Organizations managing forest land often make fire management decisions that seem overly risk-averse in relation to their stated goals for ecosystem restoration, protection of sensitive species and habitats, and protection of water and timber resources. Research in behavioral decision theory has shown that people faced with difficult decisions under uncertainty and decisions with multiple and conflicting objectives adopt mental shortcuts that systematically bias decision-making. Fire management decisions exhibit exactly the characteristics that are likely to trigger such mental shortcuts. Cumulative and unwitting use of mental shortcuts can lead to fire management decisions that are excessively risk-averse, to the point of jeopardizing stated management goals. It can also cause retrospective analyses of fire decisions to focus inappropriately on placing blame for bad outcomes and fail to scrutinize the quality of the decision itself. Excessive risk aversion is evident in the behavior of individual land managers, land management organizations, regulatory agencies that review land management decisions, and the general public and its agents in the media, courts and legislature.
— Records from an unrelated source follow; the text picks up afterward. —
(* ===== verification/Prelude.v ===== *)
(** * LiteIO: a verification library of the control plane

    LiteIO is a block storage service for Kubernetes. Its manager (the
    disk-controller) keeps the state of every storage pool in memory, schedules
    volumes to pools and drives the custom resources through reconcilers; an
    agent on every node creates the volumes with LVM or SPDK and exposes them as
    NVMe over TCP targets; a CSI driver turns Kubernetes' persistent volumes into
    LiteIO's and mounts them for pods. This library models the Go code of the
    manager, the agent and the driver as executable definitions and proves what
    they do.

    ** Reading the model

    A Go function over shared state is a function from the state to an
    [outcome]: it returns a value and the new state, or panics ([go] monad
    below). A receiver that is only updated is passed and returned. Nil
    pointers are options and reading through one panics; nil maps are options
    too, and writing to one panics. [int64], [int] and [uint64] are integers
    whose operations wrap ([wrap64], [uwrap64]); [float64] is the binary format
    of the standard library's primitive floats. Errors are values of [error].
    Logging is left out, the time is an argument, and mutexes are left out of
    sequential operations: the locks that decide what a program does are
    modelled in [Plugin.v].

    A comment [[file.go:first-last] name] before a definition names the lines it
    translates, relative to [src/pkg].

    What is not in the repository is a class: the API server ([KubeClient],
    [KubeLister], [KubeRemover]), quantities and selectors ([K8sLib]), SPDK's
    process behind its socket ([Socket]; [SpdkRpc] and [BdevRpc] are the calls
    made through it), LVM's and nvme's commands ([LvmIface], [LvmGroups],
    [NvmeExec]), files, commands and mounts of a host ([HostFiles],
    [HostCommands], [MountUtils]), the statistics of its kernel
    ([DiskStatsReader], [UnixStat]), Prometheus' gauges ([Prometheus]), gRPC's
    server ([GrpcHost]), the database ([XormSession], [SqlBuilder]), [sort.Sort]
    ([GoSort]). A second class with
    the laws states the documented behaviour a theorem needs, and an instance in
    memory shows that the laws can hold; the witnesses run on it.

    ** The files

    Shared parts:
    - [Prelude.v] (this file): the [go] monad, integers, errors, Go maps,
      strings, sums, and the tactics of the library.
    - [Strconv.v], [Float64.v]: what the code uses of [strconv] and of
      [float64] arithmetic, with the round trip of printing and parsing.
    - [Misc.v]: [pkg/util/const.go], [pkg/util/misc]: units, string slices, the
      string set, proved to be the algebra of sets.
    - [K8s.v]: the Kubernetes libraries as classes; [NanoLib] is an instance.
    - [Api.v]: the custom resources of [pkg/api], their keys and methods.
    - [Server.v]: servers to state properties with: [Recording] writes down what
      a handler asks any server for; [StoreLaws] describes a server that stores
      objects, [MemClient] is one.

    The manager, [pkg/controller]:
    - [State.v]: [manager/state]: reservations, [Node], [State]; [StateApi.v]: the
      page that shows a node.
    - [Filter.v]: [scheduler/filter] and [manager/config]: configuration,
      filters and the chain [MatchAll].
    - [Sched.v], [SchedGroup.v]: [scheduler/priority], [scheduler/sched.go] and
      [scheduler/sched_vol_group.go]: single volumes and volume groups.
    - [SchedPlugin.v]: [scheduler/plugin], the plugin of the kube-scheduler;
      [Extender.v]: [scheduler/extender], an older scheduler that no command
      starts, compared with the reconcilers.
    - [Plugin.v]: [plugable_reconciler.go], [plugin/plugable.go],
      [plugin/metasync.go], [misc/lock.go], [kubeutil/controller.go]: the frame
      of every reconciler; [Reconcile] is run from the sequence of calls it makes,
      and the workers of a reconciler are that sequence, interleaved.
    - [VolumeReconciler.v], [PoolReconciler.v] (with [plugin/lockpool.go]),
      [MigrationReconciler.v]: these three reconcilers.
    - [Webhook.v]: the admission webhooks of [pkg/api], and what the volume
      reconciler makes of what they let pass.
    - [Handlers.v]: [reconciler/handler], watch events of volumes, claims and
      nodes.
    - [AntPlugins.v]: [cmd/controller]: the plugins and the filter that command
      adds, and the patches of [kubeutil] they send.
    - [SyncMeta.v]: [controller/syncmeta]: the copy of the objects in a database.

    Manager and agent together:
    - [Snapshot.v]: [snapshot_reconciler.go] and [agent/sync/sync_snapshot.go].
    - [VolumeGroup.v]: [volume_group_reconciler.go].
    - [DataControl.v]: [data_control_reconciler.go] and
      [agent/sync/sync_datacontrol.go].

    The agent, [pkg/agent], [pkg/spdk], [pkg/util/lvm], and the host:
    - [Spdk.v]: [spdk/svcid.go], [service.go], [service_transport.go],
      [service_tgt.go]: service ids and targets.
    - [SpdkBdev.v]: [spdk/service_aio.go], [service_lvol.go],
      [service_migrate.go]: block devices, logical volumes, migration tasks.
    - [Lvm.v]: [util/lvm]: command lines and the parsing of their output.
    - [LvmEngine.v], [Engine.v]: [agent/pool/engine]: the interface of a pool
      engine, the LVM engine and the lvstore engine, both proved to implement it.
    - [Access.v]: [agent/pool/access.go], exposing a volume.
    - [VolumeSync.v]: [agent/sync/sync_volume.go]; [PoolSync.v]:
      [sync_storagepool.go], [sync_loop.go] and [pool/watcher.go];
      [PoolBuild.v]: [pool/builder.go] with [util/osutil].
    - [AgentManager.v]: [agent/config], [agent/manager] with [pool/detector.go]
      and [pool/service.go]: how the agent is set up, and its heartbeat.
    - [Runnable.v]: [util/runnable], the group its loops run in, as a step
      relation over goroutines, channels and the contexts of its callers.
    - [Metrics.v]: [agent/metric]: the volumes to report, the writers of the
      gauges, which run side by side, and a turn of the collector; with the sums
      of [spdk/service_tgt.go].
    - [RpcTypes.v], [RpcClient.v]: [spdk/jsonrpc/client]: the messages with their
      JSON fields, the client and every call, proved to implement [SpdkRpc];
      [RpcBdev.v]: the calls for block devices over a connection that may break at
      any of them, proved to keep the laws [SpdkBdev.v] relies on.
    - [Nvme.v]: [spdk/jsonrpc/nvme]; [MigrationNode.v]:
      [agent/sync/sync_migration.go] and [host-nvme/sync_migration.go];
      [HostNqn.v]: [spdk/hostnqn] and the kernel module's version.

    The CSI driver, [pkg/csi]:
    - [CsiClient.v]: [csi/client]; [CsiController.v]: [rpcserver/controller.go]
      over an interface of the client, which [CsiClient.v] is proved to
      implement; [Mount.v]: [util/mount] and [util/kata]; [CsiNode.v]:
      [rpcserver/node.go]; [CsiDriver.v]: [csi/driver], the identity server, the
      endpoint of the servers and [csi/metric].

    ** How the parts interact

    A reconciler is a [ReconcileHandler] run by [Reconcile] of [Plugin.v] under
    the object's lock, after its plugins. The volume handler calls the scheduler
    through [Scheduler], whose contract [sched_contract] is discharged by
    [ScheduleVolume_contract] for the configured scheduler of [Sched.v], binds
    the volume in [State.v], and writes it to the API server. The scheduler is
    filters ([filter_contract]) followed by priorities ([priority_contract]),
    both contracts discharged for every registered function. The pool handler
    refreshes the state's copy of a pool, which the agent's [PoolSync.v] reports,
    and decides from the agent's heartbeats whether it is ready
    ([AgentManager.v] composes the two); the lock plugin runs before it. When the manager starts, the event handlers
    rebuild the state from claims and volumes.

    A volume is made by three programs that only see each other through the API
    server: the CSI controller creates the object, the manager gives it a node,
    the agent of that node creates the logical volume and the target and records
    each step as a finalizer. A migration is a protocol of manager, source agent
    and host; [MigrationNode.v] composes their definitions with users' edits into
    one step relation and proves its invariant over every interleaving. A
    snapshot is run the same way by manager and agent. A volume group is
    scheduled as a whole, becomes single volumes, and a data control joins their
    devices on the host. The kube-scheduler's plugin books claims in the state
    and writes a reservation that the volume made for the claim takes up.

    ** What is proved

    - The state: every run of operations keeps nodes, volumes and the index well
      formed and the stored free space exact; reservations never overcommit;
      binding and unbinding; the state rebuilt from events does not depend on
      their order.
    - Filters and scheduling: what the basic filter accepts, declaratively; the
      node chosen is accepted and has the best score, and scheduling fails
      exactly when no node is accepted, unless an annotation names the node; group scheduling ends, uses a node once,
      and respects counts and units; what the plugin's filter lets pass can be
      booked, and unreserving undoes it.
    - Volumes: what the webhook admits is what the requests are about; one
      request refines the abstract step [vol_next]; at most four
      requests place a volume for good; finalizers are only removed after
      unbinding or under the node failure rule.
    - Pools: the status machine of heartbeat and lock plugin; what the agent
      reports is what the engine told; a node that beats keeps its pool.
    - Loops: when every check answers yes, starting a group returns and has
      started what was added; stopping it leaves nothing running, unless the
      caller's context ends first; when errors are not read it hangs.
    - The agent: the finalizers of a volume, a snapshot, a migration and a data
      control tell what there is on the node, up to answers that were lost and
      listings that failed, where the theorem says so.
    - Migration and snapshots: invariants of the interleaved protocols, guarded
      writes, termination of a migration.
    - Groups: every write is justified; deletion is complete.
    - The frame: no object is worked on twice at a time, no lock leaks, panics
      included, in every interleaving of the calls the workers make.
    - Metrics: the gauges of block devices show the listed volumes, in every
      order of the writers, when the kernel's statistics could be read; otherwise
      they stay or go.
    - JSON-RPC: the client does what the process behind the socket does; an
      answer that is lost counts as a success; what the operations on block
      devices promise holds over a connection that loses answers, except that a
      detachment may be reported that did not happen.
    - SPDK and LVM: service ids are unique, targets and devices are created and
      deleted exactly, reports are read back exactly.
    - Reports: the local storage told to Kubernetes covers what is promised on
      the node; the rows of the database say what the objects say, and the rows
      of what is gone are marked.
    - CSI: creating is idempotent and deleting undoes it; staging never formats
      a device with data and mounts once; unstaging undoes staging.

    Theorems that show a flaw of the code say so in their comment.

    ** Bounds and fuel

    The loops of the code are structural recursions on lists, except: the search
    of [NextID], with the size of the range as its fuel (each turn probes one id,
    and the code gives up after as many turns), and the second loop of
    [schedVolGroup] (new_loop), with one more than the number of volumes still
    wanted (every turn that does not stop places one). Printing a
    number has 20 digits, enough for 64 bits; splitting a string makes no more
    parts than it has characters and one.

    ** What is not modelled

    Generated clients and deep copies, the text of JSON and the HTTP servers, the
    set-up of the manager and of the CSI driver, the connection to the database
    and commands are input and output and are parameters where the code depends
    on them. [pkg/webhook] is an example server, [util/mysql/errno.go] a list of
    numbers, and [misc/rpc.go] and [misc/logclean.go] are used by nothing.
    Informers, tickers and sleeping are
    left out: a loop is its body; channels are modelled in [Runnable.v] only. *)

From Stdlib Require Import ZArith Lia.
From stdpp Require Import base gmap strings option list.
Remedies to excessive risk aversion include: (1) wider use of structured decision processes designed to counteract the mental shortcuts that plague human decision-making, (2) structural and educational changes within and between organizations to change perverse incentives that reward risk aversion and discourage adaptive management, and (3) locally focused collaborations among land management agencies, regulatory agencies, and citizens to build trust and to enhance understanding of forest management goals and practices.